LeBron James está acostumbrado a jugar ante grandes multitudes. Ha sido así desde que se encontraba en el instituto. Un fenómeno que se ha mantenido inalterable. Hasta ahora.
La pandemia por el coronavirus ha propiciado una situación inaudita sin aficionados en la cancha. El cuatro veces MVP de la temporada ha reconocido que todavía no se ha adaptado a jugar en pabellones completamente vacíos, según ha reconocido en unas declaraciones al USA Today.
“Es una dinámica extraña. No he jugado en un gimnasio vacío en mucho, mucho tiempo. Sin los aficionados no sería quien soy hoy”, admitió LeBron James tras la derrota ante Indiana Pacers este sábado. “Me siento cada vez más cómodo pero es extraño. Literalmente se puede escuchar una pluma al suelo. Pero me siento cada vez mejor.”

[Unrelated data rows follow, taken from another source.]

(** The progress stage lands its reference last. Whatever the stores do, a
    delivery writes nothing, or one lifecycle receipt, or - after the receipt
    it derived was recorded or found consumed - the turn's progress reference;
    it writes no other predicate of any entity, so no phase; on a turn that
    already carries a reference it writes nothing at all; and when it returns
    a reference the turn carries it. *)
Theorem progress_lands_its_reference_last turnID turn (w : W) r w' (Hrun : Process turnID turn w = (r, w')) :
  progress_post turn (graph_of w) (graph_of w') r /\
  (forall p, p ∉ Predicates CaseLifecycleReceipt -> p <> TurnCaseProgressRef -> keeps p (graph_of w) (graph_of w')).
Proof.
  pose proof (wp_elim _ _ _ _ _ (Process_spec turnID turn w) Hrun) as Hpost. split; [done|].
  intros p Hp Hne. destruct Hpost as [[event Hw] _]. by eapply progress_writes_frame.
Qed.

(** A redelivered progress trigger changes nothing. Once a delivery has
    returned its reference, every later delivery for the turn leaves the graph
    as it is, whatever it reads and returns. *)
Theorem progress_redelivery_writes_nothing turnID turn (w w1 w2 : W) ref
    (Hown : forall id e, graph_of w1 !! id = Some e -> ID e = id)
    (Hfirst : Process turnID turn w = (Ok ref, w1)) (Hsame : graph_of w2 = graph_of w1) :
  graph_of (Process turnID turn w2).2 = graph_of w1.
Proof.
  pose proof (wp_elim _ _ _ _ _ (Process_spec turnID turn w) Hfirst) as ((event & Hw) & Hstill & Hok).
  pose proof (Process_spec turnID turn w2) as Hagain. unfold wp in Hagain. rewrite Hsame in Hagain.
  pose proof (plan_progress_spec turnID turn w2) as Hplan. unfold wp in Hplan. rewrite Hsame in Hplan.
  assert (Hcarried : forall e, graph_of w1 !! turn = Some e -> progress_objects e TurnCaseProgressRef <> Ok []).
  { intros e He. destruct Hok as [(e0 & l & He0 & Hl & Hne)|[_ (g1 & t & Hr)]].
    - rewrite (Hstill e0 l He0 Hl Hne) in He. assert (e0 = e) as -> by congruence. rewrite Hl. by intros [= ->].
    - exact (progress_landed _ _ _ _ _ _ Hr He (Hown _ _ He)). }
  unfold Process in *. unfold mbind, M_bind in *.
  destruct (plan_progress turnID turn w2) as [[plan|err] w3]; cbn [fst snd] in *; [|apply Hplan].
  destruct Hplan as (Hg3 & e & He & _ & Hres). destruct Hagain as (_ & Hquiet & _).
  specialize (Hcarried e He). apply (Hquiet e (pp_resident plan)); [done..|]. intros Hnil. by rewrite Hres, Hnil in Hcarried.
Qed.
(** What handling a delivery did to the turn it names. *)
Definition settled (turn : string) (g g' : graph) : Prop :=
  turn_over g' turn \/
  (exists e l, g !! turn = Some e /\ progress_objects e TurnCaseProgressRef = Ok l /\ l <> [] /\ g' = g) \/
  (exists ref, landed turn ref g').
(** C6: knowledge stays inside the case. Whatever the stores do, a delivery of
    the knowledge stage leaves every entity's say on who learned what as it
    was, except that it may bear entities each of which tells one recipient of
    one piece of evidence. Such evidence is among what the decision stored for
    the delivered turn reveals, that decision is of this case and of the
    character the turn's player plays, and one of three things holds of the
    graph before. The decision is to look: the evidence is the case's own and
    no part of its solution before the denouement, its own rules admit this
    kind of act in this phase on one of the decision's targets, and the
    recipient is the actor or a companion the witness authority named. Or it is
    to question one suspect or victim, who holds a belief about it, and the
    recipient is the actor. Or it is to share with the recipient what the actor
    themselves has on record, and the share authority let it pass. Entities
    that were there stay as they were until turns move along their FSM. *)
Theorem knowledge_stays_inside_the_case caseID (shares : option (ShareAuthorizer W)) witnesses decoded w r w'
    (Hs : quiet_shares shares) (Hw : quiet_witnesses witnesses)
    (Hrun : Knowledge_Handle caseID shares witnesses decoded w = (r, w')) :
  (exists g1, graph_of w ⊆ g1 /\ fsm_run g1 (graph_of w')) /\
  forall id, (forall p, p ∈ disclosures -> objects_in (graph_of w') id p = objects_in (graph_of w) id p) \/
    (graph_of w !! id = None /\
     exists trigger decision case recipient evidenceID, ParseTrigger decoded = Ok trigger /\
       turns_decision (graph_of w) (t_TurnEntityID trigger) decision /\
       plays (graph_of w) (t_TurnEntityID trigger) (cd_ActorID decision) /\ cd_CaseID decision = caseID /\
       evidenceID ∈ cd_RevealRefs decision /\ graph_of w !! caseID = Some case /\
       tells (graph_of w') id recipient evidenceID /\
       may_learn (graph_of w) case decision shares witnesses recipient evidenceID).
Proof.
  pose proof (wp_elim _ _ _ _ _ (Knowledge_Handle_spec caseID shares witnesses decoded w Hs Hw) Hrun) as Hpost.
  unfold delivery_post in Hpost. destruct (ParseTrigger decoded) as [trigger|err].
  2: { destruct Hpost as [-> _]. split; [exists (graph_of w); split; [done|apply rtc_refl]|by left]. }
  destruct Hpost as [(g1 & Hb & Hf & Hkeep) _].
  destruct Hb as [->|(input & decision & plan & Hsnap & Hd & Hsound & Hsub & Hnew)].
  { split; [by exists (graph_of w)|]. intros id. left. intros p Hp. by apply Hkeep. }
  split; [by exists g1|]. intros id. destruct (graph_of w !! id) as [e|] eqn:He.
  { left. intros p Hp. rewrite (Hkeep p Hp). unfold objects_in. by rewrite He, (lookup_weaken _ _ _ _ He Hsub). }
  destruct (g1 !! id) as [e|] eqn:He1.
  2: { left. intros p Hp. rewrite (Hkeep p Hp). unfold objects_in. by rewrite He, He1. }
  right. split; [done|]. destruct (Hnew id e He1 He) as (want & Hwant & <- & Hborn).
  destruct (grant_tells _ _ _ _ _ Hwant Hborn He1) as (entry & Hin & Htells).
  destruct Hsound as (decision' & Hd' & Hcase & Hactor & Hent & Hgrants). assert (decision' = decision) as -> by congruence.
  rewrite Forall_forall in Hent. destruct (entitled_may_learn _ _ _ _ _ _ _ _ Hsnap Hactor (Hent _ Hin)) as (case & Hc & Hlearn).
  destruct (snapshot_decision _ _ _ _ Hsnap) as (d & Hd2 & Hturn). assert (d = decision) as -> by congruence.
  exists trigger, decision, case, (en_RecipientID entry), (en_EvidenceID entry). split_and!; try done.
  - rewrite Hactor. apply (snapshot_actor _ _ _ _ Hsnap).
  - rewrite Hcase. apply (snapshot_case _ _ _ _ Hsnap).
  - by eapply grants_revealed.
  - eapply tells_keeps; [|exact Htells]. exact Hkeep.
Qed.
(* ===== verification/ReceiptSpec.v ===== *)
(** What the records of the case's stages promise of each other: their derived
    identities name their members, and the receipt a commit builds satisfies
    the receipt's own contract. *)

From stdpp Require Import sorting.
From S2P Require Import Prelude GoStd GoHash GoErrors Graph Vocab Vocabulary Payload Decisions ContentRecords Store Caseflow Knowledge MemStore CaseflowSpec KnowledgeSpec.

Open Scope Z_scope.

(** ** Derived identities *)

(** The artifacts and entities named after their members. *)
Inductive derived_id : Type :=
| IdCaseDecision (turnID actionID caseID actorID : string)
| IdCompanionDecision (turnID contextRef playerID companionID : string)
| IdAccusationResult (turnID caseID decisionID : string)
| IdKnowledgeReceipt (turnID decisionID : string)
| IdTestimony (turnID decisionID beliefID recipientID evidenceID : string)
| IdCaseProgressEvent (turnID decisionID kind : string)
| IdKnowledgeGrant (recipientID evidenceID : string)
| IdRevelation (turnID decisionID recipientID evidenceID : string).

Definition id_of (d : derived_id) : string :=
  match d with
  | IdCaseDecision t a c r => CaseDecisionID t a c r
  | IdCompanionDecision t x p c => CompanionDecisionID t x p c
  | IdAccusationResult t c d => AccusationResultID t c d
  | IdKnowledgeReceipt t d => KnowledgeReceiptID t d
  | IdTestimony t d b r e => TestimonyID t d b r e
  | IdCaseProgressEvent t d k => CaseProgressEventID t d k
  | IdKnowledgeGrant r e => knowledge_framedID ["knowledge-grant/v1"%string; r; e]
  | IdRevelation t d r e => knowledge_framedID ["revelation-receipt/v1"%string; t; d; r; e]
  end.

Definition members_of (d : derived_id) : list string :=
  match d with
  | IdCaseDecision t a c r => [caseDecisionIdentityDomain; t; a; c; r]
  | IdCompanionDecision t x p c => [companionDecisionIdentityDomain; t; x; p; c]
  | IdAccusationResult t c d => [accusationResultIdentityDomain; t; c; d]
  | IdKnowledgeReceipt t d => [knowledgeReceiptIdentityDomain; t; d]
  | IdTestimony t d b r e => [testimonyIdentityDomain; t; d; b; r; e]
  | IdCaseProgressEvent t d k => [caseProgressIdentityDomain; t; d; k]
  | IdKnowledgeGrant r e => ["knowledge-grant/v1"%string; r; e]
  | IdRevelation t d r e => ["revelation-receipt/v1"%string; t; d; r; e]
  end.

Lemma knowledge_framedID_framed parts : knowledge_framedID parts = framed_digest parts.
Proof. exact (framedID_framed parts). Qed.

Lemma id_of_framed d : id_of d = framed_digest (members_of d).
Proof.
  destruct d; cbn [id_of members_of]; first [exact (deterministicID_framed _ _)|exact (framedID_framed _)].
Qed.

Lemma members_of_inj a b : members_of a = members_of b -> a = b.
Proof. destruct a, b; cbn [members_of]; intros Heq; try discriminate Heq; injection Heq; by intros; subst. Qed.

El jugador de Los Angeles Lakers está jugando a un buen nivel en la burbuja pero no hasta el punto de alcanzar la categoría de candidato al MVP de la temporada de antes de la suspensión. Desde que se reanudó el curso está promediando 21,6 puntos, 9,6 rebotes y 6,4 asistencias. No obstante, su disminución estadística casa perfectamente con un equipo que es, hasta el momento, el que peor eficiencia ofensiva presenta en Disney World.